El-Hadji Diouf, star du Sénégal quart de finaliste de la Coupe du monde en 2002, passe le témoin à ses « jeunes frères », qui retrouvent la compétition ce mardi contre la Pologne (17 heures).

Nous avons croisé El-Hadji Diouf à son arrivée à Moscou, survêtement sombre et lunettes noires, après avoir couru plusieurs jours après lui pour organiser une interview. L’ancien attaquant du Sénégal, qui avait atteint les quarts de finale du Mondial en 2002, rêve de voir ceux qu’il appelle ses « petits frères » marcher dans les pas de sa génération. Et rappelle qu’en Afrique, sans doute plus que n’importe où ailleurs, il s’agit d’un peu plus que du football.

 

Que ressentez-vous en retrouvant le Sénégal en Coupe du monde, 16 ans après votre parcours et la dernière participation du pays ?
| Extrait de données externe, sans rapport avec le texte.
Lemma malloc_spec F A h n :
  uinv F A h -> 0 <= n < 2 ^ 31 - 32 ->
  (exists h', malloc base grant n h = Ok 0 h' /\ hinv base F A h' /\ brk h' = brk h /\ keeps A h h') \/
  exists F' b h', malloc base grant n h = Ok (b.1 + HEADER) h' /\ hinv base F' (b :: A) h' /\ b.2 = nunits n /\
    keeps A h h' /\ foreign F' (b :: A) h' = foreign F A h /\ brk h <= brk h' /\
    forall c, c ∈ b :: F' -> brk h <= c.1 \/ exists z, z ∈ F /\ z.1 <= c.1.
Proof.
  intros Hu Hn. destruct (nunits_spec n Hn) as (N1 & N2 & N3). unfold malloc. rewrite (kbind_Ok kget _ h h h eq_refl).
  assert (exists h1, (if freep h =? 0 then set_ptr base base ;;; set_freep base ;;; set_size base 0 else kret tt) h = Ok tt h1 /\
    hinv base F A h1 /\ brk h1 = brk h /\ keeps A h h1) as (h1 & E1 & Hi & Eb & Hk).
  { destruct Hu as [(E & -> & -> & Hb & Hr)|Hi].
    - rewrite E. eexists. split; [reflexivity|]. split; [exact (start_inv h Hb Hr)|]. split; [done|].
      by intros c a ?%not_elem_of_nil.
    - pose proof (freep_base F A h Hi). rewrite (proj2 (Z.eqb_neq (freep h) 0)) by lia. by exists h. }
  rewrite (kbind_Ok _ _ _ _ _ E1), (kbind_Ok (kgets _) _ h1 _ h1 eq_refl).
  unfold get_ptr. rewrite (kbind_Ok (kgets _) _ h1 _ h1 eq_refl).
  pose proof (ring_room _ _ _ _ Hi) as Hroom. rewrite Eb in Hroom. cbn [ring length] in Hroom.
  assert (2 * length F + 2 < rounds h)%nat as Hrounds by (unfold rounds, HEADER; lia).
  destruct (malloc_loop_spec F A h1 (nunits n) (rounds h) Hi N1 N2 Hrounds)
    as [E|(F' & b & h' & E & Hi' & Ebn & Hk' & Hf & Hr & Hst)]; rewrite E; [left|right].
  - by exists h1.
  - exists F', b, h'. split_and!; try done.
    + intros c a Hc Ha. by rewrite (Hk' c a Hc Ha), (Hk c a Hc Ha).
    + rewrite Hf. unfold foreign. by rewrite Eb.
    + by rewrite <- Eb.
    + by rewrite <- Eb.
Qed.

(** ** Programs *)

Implicit Types (d : client).

Lemma write_inv F A h b a v :
  hinv base F A h -> b ∈ A -> b.1 + HEADER <= a < b.1 + HEADER * b.2 ->
  hinv base F A (Heap (st8 (umem h) a v) (brk h) (freep h)).
Proof.
  unfold HEADER. intros Hi Hb Ha. pose proof (hi_in _ _ _ _ Hi) as Hin. rewrite list.Forall_forall in Hin.
  assert (forall c, c ∈ ring base F \/ c ∈ A -> ptr_of (st8 (umem h) a v) c.1 = ptr_of (umem h) c.1 /\
    size_of (st8 (umem h) a v) c.1 = size_of (umem h) c.1) as Hs.
  { intros c Hc. apply header_same. intros x Hx. apply st8_ne.
    destruct (Hin b) as (B1 & B2 & _); [set_solver|]. destruct Hc as [[-> |Hc]%elem_of_cons|Hc]; [cbn in *; lia|..].
    - pose proof (proj1 (list.Forall_forall _ _) (hi_FA _ _ _ _ Hi) c Hc) as Hd. cbv beta in Hd.
      pose proof (proj1 (list.Forall_forall _ _) Hd b Hb) as Hd'. destruct (Hin c) as (_ & ? & _); [set_solver|].
      unfold bdisj, bend in *. lia.
    - destruct (decide (c = b)) as [-> |Hne]; [lia|]. destruct (Hin c) as (_ & ? & _); [set_solver|].
      pose proof (hi_AA _ _ _ _ Hi) as HAA. apply list_elem_of_split in Hb as (l1 & l2 & ->).
      apply pairs_middle in HAA as [_ Hd]. assert (c ∈ l1 ++ l2) as Hc' by set_solver.
      pose proof (proj1 (list.Forall_forall _ _) Hd c Hc') as Hd'. unfold bdisj, bend in *. lia. }
  split; try apply Hi.
  - eapply linked_same; [apply Hi|]. intros c Hc. apply Hs. by left.
  - pose proof (hi_size _ _ _ _ Hi) as Hz. rewrite list.Forall_forall in Hz |- *. intros c Hc.
    rewrite <- (Hz c Hc). apply Hs. by right.
Qed.

Lemma brk_inv F A h new :
  uinv F A h -> brk h <= new <= 2 ^ 32 -> uinv F A (Heap (umem h) new (freep h)).
Proof.
  intros [(E & -> & -> & Hb & Hr)|Hi] Hn; [left; cbn; split_and!; try done; lia|right].
  split; try apply Hi.
  - pose proof (hi_brk _ _ _ _ Hi). cbn. lia.
  - pose proof (hi_in _ _ _ _ Hi) as Hin. revert Hin. apply Forall_impl. intros c (? & ? & ?). cbn. lia.
Qed.

Lemma sbrk_spec F A h n p h' :
  uinv F A h -> 0 <= n < 2 ^ 31 -> sbrk grant n h = Ok p h' -> uinv F A h' /\ brk h <= brk h' /\ umem h' = umem h.
Proof.
  intros Hu Hn. assert (0 <= brk h <= 2 ^ 32) as Hb.
  { destruct Hu as [(_ & _ & _ & ? & ?)|Hi]; [lia|]. pose proof (hi_brk _ _ _ _ Hi). pose proof (hi_base _ _ _ _ Hi). lia. }
  unfold sbrk. rewrite (kbind_Ok kget _ h h h eq_refl). unfold u64. rewrite Z.mod_small by lia.
  destruct (Z.ltb_spec 0 n) as [Hp|Hz].
  - destruct (grant (brk h) n) eqn:Eg; intros [= <- <-]; [|done]. apply Hgrant in Eg. cbn.
    split; [apply brk_inv; [done|lia]|]. split; [lia|done].
  - rewrite (proj2 (Z.leb_le _ _)) by lia. by intros [= <- <-].
Qed.

(** [lo] is where the memory of the allocator can start, [fr] the number of
    bytes below [brk] that it does not own. *)
Definition cinv (lo fr : Z) d : Prop := exists F, uinv F (blocks d) (chp d) /\ lo <= brk (chp d) /\
  Forall (fun b => lo <= b.1) (F ++ blocks d) /\ foreign F (blocks d) (chp d) = fr.

Lemma malloc_inv lo fr d n p h :
  cinv lo fr d -> 0 <= n < 2 ^ 31 - 32 -> malloc base grant n (chp d) = Ok p h ->
  cinv lo fr (Client h (if p =? 0 then blocks d else (p - HEADER, nunits n) :: blocks d)).
Proof.
  intros (F & Hu & Hlo & Hs & Hf) Hn E. rewrite list.Forall_forall in Hs.
  destruct (malloc_spec F (blocks d) (chp d) n Hu Hn) as [(h' & E' & Hi & Eb & _)|(F' & b & h' & E' & Hi & Ebn & _ & Hf' & Hr & Hst)];
    rewrite E in E'; injection E' as -> <-.
  - exists F. split; [by right|]. cbn. split; [lia|]. split; [by apply list.Forall_forall|].
    rewrite <- Hf. unfold foreign. by rewrite Eb.
  - pose proof (hi_in _ _ _ _ Hi) as Hin. apply Forall_app in Hin as [_ [(? & _) _]%Forall_cons_1].
    pose proof (hi_base _ _ _ _ Hi). unfold HEADER in *. rewrite (proj2 (Z.eqb_neq _ _)) by lia.
    replace (b.1 + 16 - 16, nunits n) with b by (destruct b; cbn in *; f_equal; lia).
    exists F'. split; [by right|]. cbn. split; [lia|]. split; [|by rewrite <- Hf]. apply list.Forall_forall. intros c Hc.
    assert (c ∈ b :: F' \/ c ∈ blocks d) as [Hc'|Hc'] by set_solver; [|apply Hs; set_solver].
    destruct (Hst c Hc') as [?|(z & Hz & ?)]; [lia|]. specialize (Hs z). cbv beta in Hs. specialize (Hs ltac:(set_solver)). lia.
Qed.
(* ===== verification/Trap.v ===== *)
(** Traps and system calls ([kernel/trap.c], [kernel/sysproc.c], the dispatcher
    of [kernel/syscall.c]).

    A trap from user mode runs [usertrap] on the CPU of the process: a system
    call, a device interrupt, or a fault.  The state joins the processes with
    the clock, the Peterson locks, the trap registers of the CPU and the devices.
    System calls on files and the interrupt handlers of the devices are an
    interface, [TrapCalls], whose types say what they have to do with processes: a
    call on files sees the process that makes it and gives it new descriptors and
    a new directory, and both wake processes and go to sleep only through
    [wakeup] and [sleep].  Running the handler ends with the return to user
    mode or with the process off the CPU; a call that goes to sleep ends in
    [Sleep]. *)

From S2P Require Import Prelude Mem Kalloc Vm Proc Exec Peterson.

(** ** Registers and constants *)

Definition SSTATUS_SPP : Z := Z.shiftl 1 8.
Definition SSTATUS_SPIE : Z := Z.shiftl 1 5.
Definition SSTATUS_SIE : Z := Z.shiftl 1 1.
Definition MAKE_SATP (pagetable : Z) : Z := Z.lor (Z.shiftl 8 60) (Z.shiftr pagetable 12).
Definition UART0_IRQ : Z := 10.
Definition VIRTIO0_IRQ : Z := 1.

(** The supervisor registers of a CPU. *)
Record csrs : Type := Csrs {
  sstatus : Z; sepc : Z; scause : Z; stvec : Z; sip : Z; satp : Z; tp : Z
}.

Definition with_sstatus (r : csrs) x := Csrs x (sepc r) (scause r) (stvec r) (sip r) (satp r) (tp r).
Definition with_sepc (r : csrs) x := Csrs (sstatus r) x (scause r) (stvec r) (sip r) (satp r) (tp r).
Definition with_stvec (r : csrs) x := Csrs (sstatus r) (sepc r) (scause r) x (sip r) (satp r) (tp r).
Definition with_sip (r : csrs) x := Csrs (sstatus r) (sepc r) (scause r) (stvec r) x (satp r) (tp r).
Definition with_satp (r : csrs) x := Csrs (sstatus r) (sepc r) (scause r) (stvec r) (sip r) x (tp r).

(** [x & ~bit] on 64 bits. *)
Definition clear (x bit : Z) : Z := Z.land x (Z.lnot bit).

(** ** State *)

(** How a call on files ends, or the part of it up to a sleep: the result or the
    channel to sleep on, the descriptors and the directory of the process, and
    the channels woken on the way. *)
Record file_end : Type := FileEnd {
  fe_result : Z + chan;
  fe_ofile : list (option Z);
  fe_cwd : option Z;
  fe_woken : list chan
}.

(** The system calls on files, with the number of the process and its entry, and
    the rest of a call that has slept; [None] is a panic.  The interrupt controller
    and the handlers of the devices, with the channels they wake. *)
Class TrapCalls (F D : Type) : Type := {
  t_file_call : Z -> Z -> proc -> kstate * F -> option (file_end * (kstate * F));
  t_file_resume : Z -> proc -> kstate * F -> option (file_end * (kstate * F));
  t_claim : D -> Z * D;
  t_complete : Z -> D -> D;
  t_uartintr : D -> option (list chan * D);
  t_diskintr : D -> option (list chan * D)
}.

(** The address of an object of the files or the devices, which no process has. *)
Definition object_chan (c : chan) : chan := Chan ("&" +:+ chan_obj c) (chan_idx c).

Section Trap.
Context {F D : Type} `{ProcFiles F} `{ExecFiles F} `{TrapCalls F D}.
(** Addresses that the linker assigns. *)
Context (kend trampoline forkret kernelvec uservec userret usertrap_at : Z).

Abbreviation pworld := (@pworld F).

Record tworld : Type := TWorld {
  tproc : pworld; ticks : Z; locks : table; regs : csrs; devs : D
}.

Definition on_p {A} (m : M pworld A) : M tworld A := fun w =>
  let up x := TWorld x (ticks w) (locks w) (regs w) (devs w) in
  match m (tproc w) with
  | Ok a x => Ok a (up x)
  | Panic msg => Panic msg
  | Sleep c x => Sleep c (up x)
  end.

Definition set_devs (d : D) : M tworld unit :=
  kmodify (fun w => TWorld (tproc w) (ticks w) (locks w) (regs w) d).

Fixpoint wake_all (me : option Z) (l : list chan) : M pworld unit :=
  match l with
  | [] => kret tt
  | c :: l => wakeup me (Some (object_chan c)) ;;; wake_all me l
  end.

(** A call on files of process [i], or the part of it up to a sleep. *)
Definition file_run (i : Z) (call : proc -> kstate * F -> option (file_end * (kstate * F))) : M pworld Z :=
  let! p := get_proc i in
  let! e := on_files (fun x => match call p x with Some (e, y) => Ok e y | None => Panic "file call" end) in
  update i (fun p => with_cwd (with_ofile p (fe_ofile e)) (fe_cwd e)) ;;;
  wake_all (Some i) (fe_woken e) ;;;
  match fe_result e with
  | inl v => kret v
  | inr c => sleep i (object_chan c)
  end.

(** The handler of a device. *)
Definition dev_intr (me : option Z) (handler : D -> option (list chan * D)) : M tworld unit :=
  let! d := kgets devs in
  match handler d with
  | Some (l, d) => set_devs d ;;; on_p (wake_all me l)
  | None => panic "device"
  end.

Definition csr {A} (f : csrs -> A) : M tworld A := kgets (fun w => f (regs w)).
Definition set_csr (f : csrs -> csrs) : M tworld unit :=
  kmodify (fun w => TWorld (tproc w) (ticks w) (locks w) (f (regs w)) (devs w)).
Definition set_ticks (n : Z) : M tworld unit :=
  kmodify (fun w => TWorld (tproc w) n (locks w) (regs w) (devs w)).
Definition set_locks (t : table) : M tworld unit :=
  kmodify (fun w => TWorld (tproc w) (ticks w) t (regs w) (devs w)).

Definition intr_on : M tworld unit := set_csr (fun r => with_sstatus r (Z.lor (sstatus r) SSTATUS_SIE)).
Definition intr_off : M tworld unit := set_csr (fun r => with_sstatus r (clear (sstatus r) SSTATUS_SIE)).

(** ** The system calls of [sysproc.c] *)

Definition int_arg (i n : Z) : M tworld Z := let! x := on_p (arg_of i n) in kret (i32 x).

(** [None]: the call does not return. *)
Definition sys_exit (i : Z) : M tworld (option Z) :=
  let! n := int_arg i 0 in
  on_p (exit i n) ;;;
  kret None.

Definition sys_getpid (i : Z) : M tworld (option Z) := let! p := on_p (get_proc i) in kret (Some (p_pid p)).

Definition sys_fork (i : Z) : M tworld (option Z) :=
  let! r := on_p (fork kend trampoline forkret i) in kret (Some r).

Definition sys_wait (i : Z) : M tworld (option Z) :=
  let! p := on_p (arg_of i 0) in
  let! r := on_p (wait kend i p) in
  kret (Some r).

Definition sys_sbrk (i : Z) : M tworld (option Z) :=
  let! n := int_arg i 0 in
  let! p := on_p (get_proc i) in
  let! r := on_p (growproc kend i n) in
  kret (Some (if r <? 0 then -1 else p_sz p)).

Definition ticks_chan : chan := Chan "ticks" 0.

(** The loop of [sys_sleep]; it is run again after each wakeup.  The comparison
    is of unsigned numbers. *)
Definition sleep_loop (i ticks0 n : Z) : M tworld (option Z) :=
  let! t := kgets ticks in
  if u32 (t - ticks0) <? u32 n then
    let! k := on_p (killed i) in
    if negb (k =? 0) then kret (Some (-1))
    else on_p (sleep i ticks_chan)
  else kret (Some 0).

Definition sys_sleep (i : Z) : M tworld (option Z) :=
  let! n := int_arg i 0 in
  let! ticks0 := kgets ticks in
  sleep_loop i ticks0 n.

Definition sys_kill (i : Z) : M tworld (option Z) :=
  let! pid := int_arg i 0 in
  let! r := on_p (kill pid) in
  kret (Some r).

Definition sys_uptime : M tworld (option Z) := let! t := kgets ticks in kret (Some t).

Definition sys_peterson_create : M tworld (option Z) :=
  let! t := kgets locks in
  let r := petersonlock_create t in
  set_locks r.2 ;;;
  kret (Some r.1).

(** A call that yields goes on when the process runs again. *)
Definition lock_result (i : Z) (r : run_result) : M tworld (option Z) :=
  match r with
  | Returns v t => set_locks t ;;; kret (Some v)
  | Yields t => set_locks t ;;; on_p (yield i) ;;; ksleep (Chan "yield" i)
  | Undefined => panic "undefined access"
  end.

Definition sys_peterson_acquire (i : Z) : M tworld (option Z) :=
  let! lock_id := int_arg i 0 in
  let! role := int_arg i 1 in
  let! t := kgets locks in
  lock_result i (petersonlock_acquire t lock_id role).

Definition sys_peterson_release (i : Z) : M tworld (option Z) :=
  let! lock_id := int_arg i 0 in
  let! role := int_arg i 1 in
  let! t := kgets locks in
  lock_result i (petersonlock_release t lock_id role).

Definition sys_peterson_destroy (i : Z) : M tworld (option Z) :=
  let! lock_id := int_arg i 0 in
  let! t := kgets locks in
  let r := petersonlock_destroy t lock_id in
  set_locks r.2 ;;;
  kret (Some r.1).

(** ** The dispatcher *)

Definition file_numbers : list Z := [4; 5; 8; 9; 10; 15; 16; 17; 18; 19; 20; 21].

(** The table [syscalls]. *)
Definition syscalls (i num : Z) : option (M tworld (option Z)) :=
  match num with
  | 1 => Some (sys_fork i)
  | 2 => Some (sys_exit i)
  | 3 => Some (sys_wait i)
  | 6 => Some (sys_kill i)
  | 7 => Some (let! r := on_p (sys_exec kend trampoline i) in kret (Some r))
  | 11 => Some (sys_getpid i)
  | 12 => Some (sys_sbrk i)
  | 13 => Some (sys_sleep i)
  | 14 => Some sys_uptime
  | 22 => Some sys_peterson_create
  | 23 => Some (sys_peterson_acquire i)
  | 24 => Some (sys_peterson_release i)
  | 25 => Some (sys_peterson_destroy i)
  | _ => if decide (num ∈ file_numbers) then Some (let! r := on_p (file_run i (t_file_call i num)) in kret (Some r)) else None
  end.

(** Whether the call returns.  The message about an unknown call goes to the
    console. *)
Definition syscall (i : Z) : M tworld bool :=
  let! p := on_p (get_proc i) in
  let! a7 := on_p (on_mem (load (p_trapframe p + TF_a7))) in
  let num := i32 a7 in
  match (if 0 <? num then syscalls i num else None) with
  | Some call =>
      let! r := call in
      match r with
      | Some v => on_p (on_mem (store (p_trapframe p + TF_a0) (u64 v))) ;;; kret true
      | None => kret false
      end
  | None => on_p (on_mem (store (p_trapframe p + TF_a0) (u64 (-1)))) ;;; kret true
  end.

(** ** Interrupts *)

(** [me] is [myproc()] of the CPU that takes the interrupt. *)
Definition clockintr (me : option Z) : M tworld unit :=
  let! t := kgets ticks in
  set_ticks (u32 (t + 1)) ;;;
  on_p (wakeup me (Some ticks_chan)).

Definition devintr (me : option Z) : M tworld Z :=
  let! cause := csr scause in
  if negb (Z.land cause (Z.shiftl 1 63) =? 0) && (Z.land cause 0xff =? 9) then
    let! c := kgets (fun w => t_claim (devs w)) in
    let irq := c.1 in
    set_devs c.2 ;;;
    (if irq =? UART0_IRQ then dev_intr me t_uartintr
     else if irq =? VIRTIO0_IRQ then dev_intr me t_diskintr
     else kret tt) ;;;
    (if irq =? 0 then kret tt else let! d := kgets devs in set_devs (t_complete irq d)) ;;;
    kret 1
  else if cause =? Z.lor (Z.shiftl 1 63) 1 then
    let! hart := csr tp in
    (if hart =? 0 then clockintr me else kret tt) ;;;
    set_csr (fun r => with_sip r (clear (sip r) 2)) ;;;
    kret 2
  else kret 0.

(** ** Traps *)

(** The registers and the trap frame that the return to user mode leaves; the
    last write is the one that [userret] makes with its argument. *)
Definition usertrapret (i : Z) : M tworld unit :=
  let! p := on_p (get_proc i) in
  intr_off ;;;
  set_csr (fun r => with_stvec r (u64 (TRAMPOLINE + (uservec - trampoline)))) ;;;
  let! r := csr id in
  on_p (on_mem (store (p_trapframe p + TF_kernel_satp) (satp r))) ;;;
  on_p (on_mem (store (p_trapframe p + TF_kernel_sp) (u64 (p_kstack p + PGSIZE)))) ;;;
  on_p (on_mem (store (p_trapframe p + TF_kernel_trap) usertrap_at)) ;;;
  on_p (on_mem (store (p_trapframe p + TF_kernel_hartid) (tp r))) ;;;
  set_csr (fun r => with_sstatus r (Z.lor (clear (sstatus r) SSTATUS_SPP) SSTATUS_SPIE)) ;;;
  let! epc := on_p (on_mem (load (p_trapframe p + TF_epc))) in
  set_csr (fun r => with_sepc r epc) ;;;
  set_csr (fun r => with_satp r (MAKE_SATP (p_pagetable p))).

Inductive outcome : Type := ToUser | OffCpu.

Definition leave (i : Z) : M tworld outcome := on_p (exit i (-1)) ;;; kret OffCpu.

(** The end of [usertrap], and of a system call that has slept. *)
Definition finish (i which_dev : Z) : M tworld outcome :=
  let! k := on_p (killed i) in
  if negb (k =? 0) then leave i
  else if which_dev =? 2 then on_p (yield i) ;;; kret OffCpu
  else usertrapret i ;;; kret ToUser.

Definition usertrap (i : Z) : M tworld outcome :=
  let! status := csr sstatus in
  if negb (Z.land status SSTATUS_SPP =? 0) then panic "usertrap: not from user mode"
  else
    set_csr (fun r => with_stvec r kernelvec) ;;;
    let! p := on_p (get_proc i) in
    let! pc := csr sepc in
    on_p (on_mem (store (p_trapframe p + TF_epc) pc)) ;;;
    let! cause := csr scause in
    if cause =? 8 then
      let! k := on_p (killed i) in
      if negb (k =? 0) then leave i
      else
        let! epc := on_p (on_mem (load (p_trapframe p + TF_epc))) in
        on_p (on_mem (store (p_trapframe p + TF_epc) (u64 (epc + 4)))) ;;;
        intr_on ;;;
        let! returns := syscall i in
        if returns : bool then finish i 0 else kret OffCpu
    else
      let! which_dev := devintr (Some i) in
      if negb (which_dev =? 0) then finish i which_dev
      else on_p (setkilled i) ;;; finish i 0.

(** The registers that [kernelvec] returns with. *)
Definition kerneltrap_end (pc status : Z) : M tworld unit :=
  set_csr (fun r => with_sepc r pc) ;;;
  set_csr (fun r => with_sstatus r status).

(** A trap while in the kernel: the process that gives up the CPU, if any, in
    which case [kerneltrap_end] is run when it is scheduled again. *)
Definition kerneltrap (me : option Z) : M tworld (option Z) :=
  let! pc := csr sepc in
  let! status := csr sstatus in
  if Z.land status SSTATUS_SPP =? 0 then panic "kerneltrap: not from supervisor mode"
  else if negb (Z.land status SSTATUS_SIE =? 0) then panic "kerneltrap: interrupts enabled"
  else
    let! which_dev := devintr me in
    if which_dev =? 0 then panic "kerneltrap"
    else
      match me with
      | Some i =>
          let! p := on_p (get_proc i) in
          if (which_dev =? 2) && bool_decide (p_state p = RUNNING) then on_p (yield i) ;;; kret (Some i)
          else kerneltrap_end pc status ;;; kret None
      | None => kerneltrap_end pc status ;;; kret None
      end.
End Trap.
EL HADJI DIOUF. Je suis très heureux, parce que c’est la compétition où chaque pays va voir ce qu’il vaut au niveau du sport, puisque le football est le numéro 1. En tant qu’Africain, tu te feras chambrer ou aduler pendant des années suivant ce que tu fais à la Coupe du monde. Les gens se souviennent de deux choses. Les pays qui ont relevé le niveau de l’Afrique, comme le Cameroun, le Ghana et le Sénégal. Et aussi des pays qui ont fait un flop. Quand je vois mes amis congolais, je me moque d’eux à chaque fois en leur parlant du Zaïre qui a pris 9-0 en 1974. C’est important pour nous les Africains.

Plus que pour les autres ?

Financièrement et sur beaucoup d’aspects, on ne peut pas bousculer l’Occident. Mais au niveau du sport, on peut montrer qu’on est là. C’est un sport d’hommes. On peut rivaliser. C’est une question d’estime et de prestige. C’est ce que j’ai dit à mes jeunes frères : que leurs grands frères avaient haussé la barre. Je leur demande de faire mieux et je prie pour qu’ils fassent mieux que nous.

En sont-ils capables ?

Maintenant, c’est dans leurs mains, dans leurs têtes et dans leurs jambes. C’est à eux de se dire : on peut le faire. Nous, à l’époque, c’était quasi-impossible et on l’a fait. A eux d’écrire leur propre histoire, de ne pas essayer de nous ressembler.

 

Leur avez-vous donné des conseils ?

Je connais la plupart des joueurs. Avant de partir à l’étranger, tu vas voir le président, qui te donne le drapeau national, qui te montre que le pays est derrière toi. Tu es l’ambassadeur du Sénégal et tu dois bien représenter le pays. J’ai dit à mes jeunes frères : « Vous jouez tous dans les mêmes clubs que les autres, vous êtes bons, vous faites partie des meilleurs joueurs du monde et maintenant c’est à vous de faire votre place. Les meilleurs se reconnaissent au niveau du caractère ».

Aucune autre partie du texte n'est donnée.